And he said he plans to return to baseball once he returns to full strength in the coming months.
The A's say Dr. Peter Weber, the neurologist who performed the surgery at California Pacific Medical Center in San Francisco, and team physician Dr. Allan Pont agreed "McCarthy had made an excellent recovery and could be safely released from the hospital."
The 29-year-old McCarthy underwent two hours of surgery late Wednesday after a ball hit by the Angels' Erick Aybar struck the right side of his head. He experienced an epidural hemorrhage, brain contusion and skull fracture on the play.
McCarthy expressed deep appreciation to everyone involved in his care, from the moment of the accident to the ambulance ride and doctors and nurses who checked on him around the clock at the hospital.
"From the bottom of our hearts, (my wife) Amanda and I want to thank everyone who was involved in responding to and treating my injury," McCarthy said in a statement released by the A's. "We could not have been in better hands."
The A's said that McCarthy will remain in the Bay Area for the next three weeks.

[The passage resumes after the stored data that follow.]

(* ===== verification/WindowsSplitTunnel.v ===== *)
(** * The split tunnel driver of Windows

    Model of [WindowsSplitTunnel] (client/platforms/windows/daemon/
    windowssplittunnel.cpp, windowssplittunnel.h): the buffers the kernel driver is
    configured with, octet by octet, and the calls that take it through its states. *)
From Stdlib Require Import ZArith Lia.
From stdpp Require Import base list option gmap.
From S2P Require Import Prelude HostAddress LinuxRouteMonitor WindowsRouteMonitor.
Local Open Scope Z_scope.

(** A [std::wstring] or [QString]: its UTF-16 code units. *)
Definition wstring := list Z.
Definition wbytes (w : wstring) : list Z := concat (map le16 w).

Definition le64 (z : Z) : list Z := app (le32 z) (le32 (z / 2 ^ 32)).

(** ** The configuration of applications *)

(** [path.split("/")] *)
Fixpoint split_units (sep : Z) (w : wstring) : list wstring :=
  match w with
  | [] => [[]]
  | u :: w' =>
      if u =? sep then [] :: split_units sep w'
      else match split_units sep w' with [] => [[u]] | p :: ps => (u :: p) :: ps end
  end.
Fixpoint join_units (sep : Z) (l : list wstring) : wstring :=
  match l with
  | [] => []
  | [p] => p
  | p :: l' => app p (sep :: join_units sep l')
  end.
Definition SLASH : Z := 47.
Definition BACKSLASH : Z := 92.
Definition COLON : Z := 58.
Definition ERROR_INSUFFICIENT_BUFFER : Z := 122.

Section Paths.
(** [QueryDosDeviceW(drive, buffer, n)]: its result and the text in the buffer. *)
Variable QueryDosDeviceW : wstring -> Z -> Z * wstring.

Definition convertPath (path : wstring) : wstring :=
  match split_units SLASH path with
  | [] => []
  | driveLetter :: parts =>
      if negb (bool_decide (COLON ∈ driveLetter)) || (length parts =? 0)%nat then []
      else
        let '(ok, buffer) := QueryDosDeviceW driveLetter 1024 in
        let '(ok, buffer) :=
          if ok =? ERROR_INSUFFICIENT_BUFFER then QueryDosDeviceW driveLetter 2048 else (ok, buffer) in
        if ok =? 0 then [] else join_units BACKSLASH (buffer :: parts)
  end.

(** [sizeof] of the structures on 64 bits, padding included. *)
Definition sizeof_HEADER : nat := 16.
Definition sizeof_CONFIGURATION_ENTRY : nat := 16.
Definition sizeof_PROCESS_ENTRY : nat := 32.

(** The loop over the paths; [entry] and [stringDest] are offsets into the buffer. *)
Fixpoint app_entries (dosPaths : list wstring) (entry stringDest stringOffset : nat) (out : list Z) : list Z :=
  match dosPaths with
  | [] => out
  | path :: dosPaths' =>
      let stringLength := (2 * length path)%nat in
      let out := write_octets (entry + 8) (le16 (Z.of_nat stringLength)) out in
      let out := write_octets entry (le64 (Z.of_nat stringOffset)) out in
      let out := write_octets stringDest (wbytes path) out in
      app_entries dosPaths' (entry + sizeof_CONFIGURATION_ENTRY) (stringDest + stringLength)
        (stringOffset + stringLength) out
  end.

Definition strings_size (l : list wstring) : nat := sum_list_with (λ w, 2 * length w)%nat l.

Definition write_header (n size : nat) (out : list Z) : list Z :=
  write_octets 8 (le64 (Z.of_nat size)) (write_octets 0 (le64 (Z.of_nat n)) out).

Definition generateAppConfiguration (appPaths : list wstring) : list Z :=
  let dosPaths := map convertPath appPaths in
  let strings := (sizeof_HEADER + sizeof_CONFIGURATION_ENTRY * length appPaths)%nat in
  let bufferSize := (strings + strings_size dosPaths)%nat in
  let outBuffer := replicate bufferSize 0 in
  write_header (length appPaths) bufferSize (app_entries dosPaths sizeof_HEADER strings 0 outBuffer).
End Paths.

(** ** The processes that are running *)
Record ProcessInfo := mkProcess { ProcessId : Z; ParentProcessId : Z; DevicePath : wstring }.

Fixpoint process_entries (l : list ProcessInfo) (entry stringBuffer currentStringOffset : nat) (out : list Z) :
    list Z :=
  match l with
  | [] => out
  | process :: l' =>
      let out := write_octets entry (le64 (ProcessId process)) out in
      let out := write_octets (entry + 8) (le64 (ParentProcessId process)) out in
      match DevicePath process with
      | [] =>
          let out := write_octets (entry + 16) (le64 0) out in
          let out := write_octets (entry + 24) (le16 0) out in
          process_entries l' (entry + sizeof_PROCESS_ENTRY) stringBuffer currentStringOffset out
      | path =>
          let imageNameLength := (2 * length path)%nat in
          let out := write_octets (entry + 16) (le64 (Z.of_nat currentStringOffset)) out in
          let out := write_octets (entry + 24) (le16 (Z.of_nat imageNameLength)) out in
          let out := write_octets (stringBuffer + currentStringOffset) (wbytes path) out in
          process_entries l' (entry + sizeof_PROCESS_ENTRY) stringBuffer (currentStringOffset + imageNameLength) out
      end
  end.

(** [processes.insert(info.ProcessId, info)] into the sorted map. *)
Fixpoint insert_process (p : ProcessInfo) (l : list ProcessInfo) : list ProcessInfo :=
  match l with
  | [] => [p]
  | q :: l' =>
      if ProcessId p <? ProcessId q then p :: l
      else if ProcessId p =? ProcessId q then p :: l'
      else q :: insert_process p l'
  end.

Definition process_blob (process_list : list ProcessInfo) : list Z :=
  let strings := (sizeof_HEADER + sizeof_PROCESS_ENTRY * length process_list)%nat in
  let bufferSize := (strings + strings_size (map DevicePath process_list))%nat in
  let out := replicate bufferSize 0 in
  write_header (length process_list) bufferSize (process_entries process_list sizeof_HEADER strings 0 out).

(** A snapshot of the processes: [None] when it cannot be made; [Process32First]
    gives the first entry or fails and leaves what was on the stack. *)
Record Snapshot := mkSnapshot { sn_first : option ProcessInfo; sn_rest : list ProcessInfo; sn_stack : ProcessInfo }.

Definition generateProcessBlob (snapshot : option Snapshot) : list Z :=
  match snapshot with
  | None => []
  | Some s =>
      let first := match sn_first s with Some p => p | None => sn_stack s end in
      let process_list := foldl (λ m p, insert_process p m) [] (first :: sn_rest s) in
      match process_list with [] => [] | _ => process_blob process_list end
  end.

(** ** The addresses *)
Section Addresses.
(** The addresses of an adapter, and [InetPtonW] of their text. *)
Variables (addressEntries : Z -> list QHostAddress) (InetPton4 InetPton6 : QHostAddress -> option (list Z)).

(** The first address of a protocol; the field keeps its zeros without one or when
    the text cannot be read. *)
Fixpoint first_address (p : NetworkLayerProtocol) (l : list QHostAddress) : option QHostAddress :=
  match l with
  | [] => None
  | a :: l' => if bool_decide (protocol a = p) then Some a else first_address p l'
  end.
Definition getAddress (adapterIndex : Z) (off4 off6 : nat) (out : list Z) : list Z :=
  let out :=
    match first_address IPv4Protocol (addressEntries adapterIndex) with
    | Some a => match InetPton4 a with Some o => write_octets off4 o out | None => out end
    | None => out
    end in
  match first_address IPv6Protocol (addressEntries adapterIndex) with
  | Some a => match InetPton6 a with Some o => write_octets off6 o out | None => out end
  | None => out
  end.

(** The offsets of TunnelIpv4, InternetIpv4, TunnelIpv6 and InternetIpv6. *)
Definition generateIPConfiguration (VPNAdapterIndex inetAdapterIndex vpnAdapterIndex : Z) : list Z :=
  let out := replicate 40 0 in
  let vpnAdapterIndex := if vpnAdapterIndex =? 0 then VPNAdapterIndex else vpnAdapterIndex in
  let out := getAddress vpnAdapterIndex 0 8 out in
  getAddress inetAdapterIndex 4 24 out.
End Addresses.

(** ** The driver *)
Definition STATE_UNKNOWN : Z := -1.
Definition STATE_NONE : Z := 0.
Definition STATE_STARTED : Z := 1.
Definition STATE_INITIALIZED : Z := 2.
Definition STATE_READY : Z := 3.
Definition STATE_RUNNING : Z := 4.
Definition STATE_ZOMBIE : Z := 5.

Inductive Ioctl :=
| IOCTL_INITIALIZE
| IOCTL_REGISTER_PROCESSES (config : list Z)
| IOCTL_REGISTER_IP_ADDRESSES (config : list Z)
| IOCTL_SET_CONFIGURATION (config : list Z)
| IOCTL_CLEAR_CONFIGURATION
| IOCTL_ST_RESET.

(** The calls on an open driver ([getState] with the octets returned and the
    value), on the services, and what the machine says. *)
Class SplitDriver (W : Type) := {
  open_driver : StateM W bool;
  close_driver : StateM W unit;
  DeviceIoControl : Ioctl -> StateM W bool;
  IoControl_GET_STATE : W -> option (Z * Z);
  driver_startService : StateM W bool;       (* whether serviceStarted is emitted *)
  firewall_init : StateM W bool;
  driver_conflict : W -> bool;               (* detectConflict() *)
  driver_installed : W -> bool;              (* isInstalled() *)
  driver_install : StateM W bool;            (* installDriver() *)
  driver_uninstall : StateM W bool;
  process_snapshot : W -> option Snapshot;
  adapter_addresses : Z -> W -> list QHostAddress;
  vpn_adapter_index : W -> Z;
  inet_pton4 : QHostAddress -> option (list Z);
  inet_pton6 : QHostAddress -> option (list Z);
  query_dos_device : wstring -> Z -> Z * wstring
}.

(** [m_driver] is the open driver or [INVALID_HANDLE_VALUE]. *)
Record WindowsSplitTunnel (W : Type) := mkSplit { m_driver : bool; m_tries : Z; m_system : W }.
Arguments mkSplit {W} _ _ _.
Arguments m_driver {W} _.
Arguments m_tries {W} _.
Arguments m_system {W} _.

Section Tunnel.
Context {W : Type} `{SplitDriver W}.
Notation S := (WindowsSplitTunnel W).

Definition set_driver (b : bool) (s : S) : S := mkSplit b (m_tries s) (m_system s).
Definition set_tries (n : Z) (s : S) : S := mkSplit (m_driver s) n (m_system s).
Definition set_system (w : W) (s : S) : S := mkSplit (m_driver s) (m_tries s) w.
Definition on_system {A} (m : StateM W A) : StateM S A := λ s,
  let '(a, w) := m (m_system s) in (a, set_system w s).
(** A request fails on an invalid handle. *)
Definition ioctl (c : Ioctl) : StateM S bool :=
  driver <- gets m_driver ;;
  if (driver : bool) then on_system (DeviceIoControl c) else sret false.

Definition getState : StateM S Z :=
  driver <- gets m_driver ;;
  if negb driver then sret STATE_UNKNOWN
  else
    r <- gets (λ s, IoControl_GET_STATE (m_system s)) ;;
    sret (match r with
          | None => STATE_UNKNOWN
          | Some (bytesReturned, outBuffer) => if bytesReturned =? 0 then STATE_UNKNOWN else outBuffer
          end).

Definition reset : StateM S unit := ioctl IOCTL_ST_RESET ;; sret tt.
Definition stop : StateM S unit := ioctl IOCTL_CLEAR_CONFIGURATION ;; sret tt.
Definition close : StateM S unit := on_system close_driver ;; modify (set_driver false).

(** What [initDriver] does with the driver it has. *)
Definition connect_driver : StateM S unit :=
  ok <- on_system firewall_init ;;
  if negb ok then sret tt
  else
    state <- getState ;;
    initialised <-
      (if STATE_INITIALIZED <=? state then
         reset ;;
         newState <- getState ;;
         sret (STATE_INITIALIZED <=? newState)
       else sret false) ;;
    if (initialised : bool) then sret tt
    else ioctl IOCTL_INITIALIZE ;; sret tt.

(** [initDriver] calls itself through the signal of the service it starts, at most
    500 times. *)
Fixpoint init_loop (fuel : nat) : Run S unit :=
  match fuel with
  | O => λ _, OutOfFuel
  | Datatypes.S fuel' =>
      let! conflict := rlift (gets (λ s, driver_conflict (m_system s))) in
      if (conflict : bool) then rret tt
      else
        let! opened := rlift (on_system open_driver) in
        do! rlift (modify (set_driver opened)) in
        let! tries := rlift (gets m_tries) in
        if negb opened && (tries <? 500) then
          do! rlift (modify (λ s, set_tries (m_tries s + 1) s)) in
          let! started := rlift (on_system driver_startService) in
          if (started : bool) then init_loop fuel' else rret tt
        else rlift connect_driver
  end.
Definition initDriver : Run S unit := init_loop 501.

(** The constructor; [m_tries] has no value before it is set. *)
Definition WindowsSplitTunnel_new (tries : Z) (w : W) : Outcome (unit * S) :=
  let s := mkSplit false tries w in
  if driver_conflict w then Ret (tt, (on_system driver_uninstall s).2)
  else
    let s := set_tries 0 s in
    if negb (driver_installed w) then
      let '(ok, s) := on_system driver_install s in
      if negb ok then Ret (tt, s) else initDriver s
    else initDriver s.

(** The destructor. *)
Definition WindowsSplitTunnel_delete : StateM S unit :=
  on_system close_driver ;; on_system driver_uninstall ;; sret tt.

Definition setRules (appPaths : list wstring) : StateM S unit :=
  state <- getState ;;
  if negb (state =? STATE_READY) && negb (state =? STATE_RUNNING) then sret tt
  else ioctl (IOCTL_SET_CONFIGURATION (generateAppConfiguration query_dos_device appPaths)) ;; sret tt.

(** [&config[0]]: an empty vector has no first element. *)
Definition start (inetAdapterIndex vpnAdapterIndex : Z) : Run S unit :=
  let! state := rlift getState in
  let! ok := (if state =? STATE_STARTED then rlift (ioctl IOCTL_INITIALIZE) else rret true) in
  if negb ok then rret tt
  else
    let! state := rlift getState in
    let! ok :=
      (if state =? STATE_INITIALIZED then
         let! config := rlift (gets (λ s, generateProcessBlob (process_snapshot (m_system s)))) in
         match config with
         | [] => rabort
         | _ => rlift (ioctl (IOCTL_REGISTER_PROCESSES config))
         end
       else rret true) in
    if negb ok then rret tt
    else
      let! state := rlift getState in
      if state =? STATE_INITIALIZED then rret tt
      else
        let! config := rlift (gets (λ s,
          generateIPConfiguration (λ i, adapter_addresses i (m_system s)) inet_pton4 inet_pton6
            (vpn_adapter_index (m_system s)) inetAdapterIndex vpnAdapterIndex)) in
        do! rlift (ioctl (IOCTL_REGISTER_IP_ADDRESSES config)) in rret tt.
End Tunnel.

By Saturday, he was back to joking on Twitter — and his wife was posting regularly, too.
McCarthy, Oakland's opening day starter, is 8-6 with a 3.24 ERA this year in his sixth big league season and second with the A's. He went 9-9 with a 3.32 ERA last season.
"We also want to express our deep appreciation to our teammates, manager and coaching staff for their concern and encouragement during the uncertain times, and also want to thank all the A's fans who wished us well," McCarthy said. "It's times like these when you realize you have an extended family, and feel so fortunate. Now we look forward to continuing the healing process, and returning to baseball and our normal lives in the weeks and months ahead. Go A's!"
Oakland was scheduled for a night road game in Anaheim against the Angels.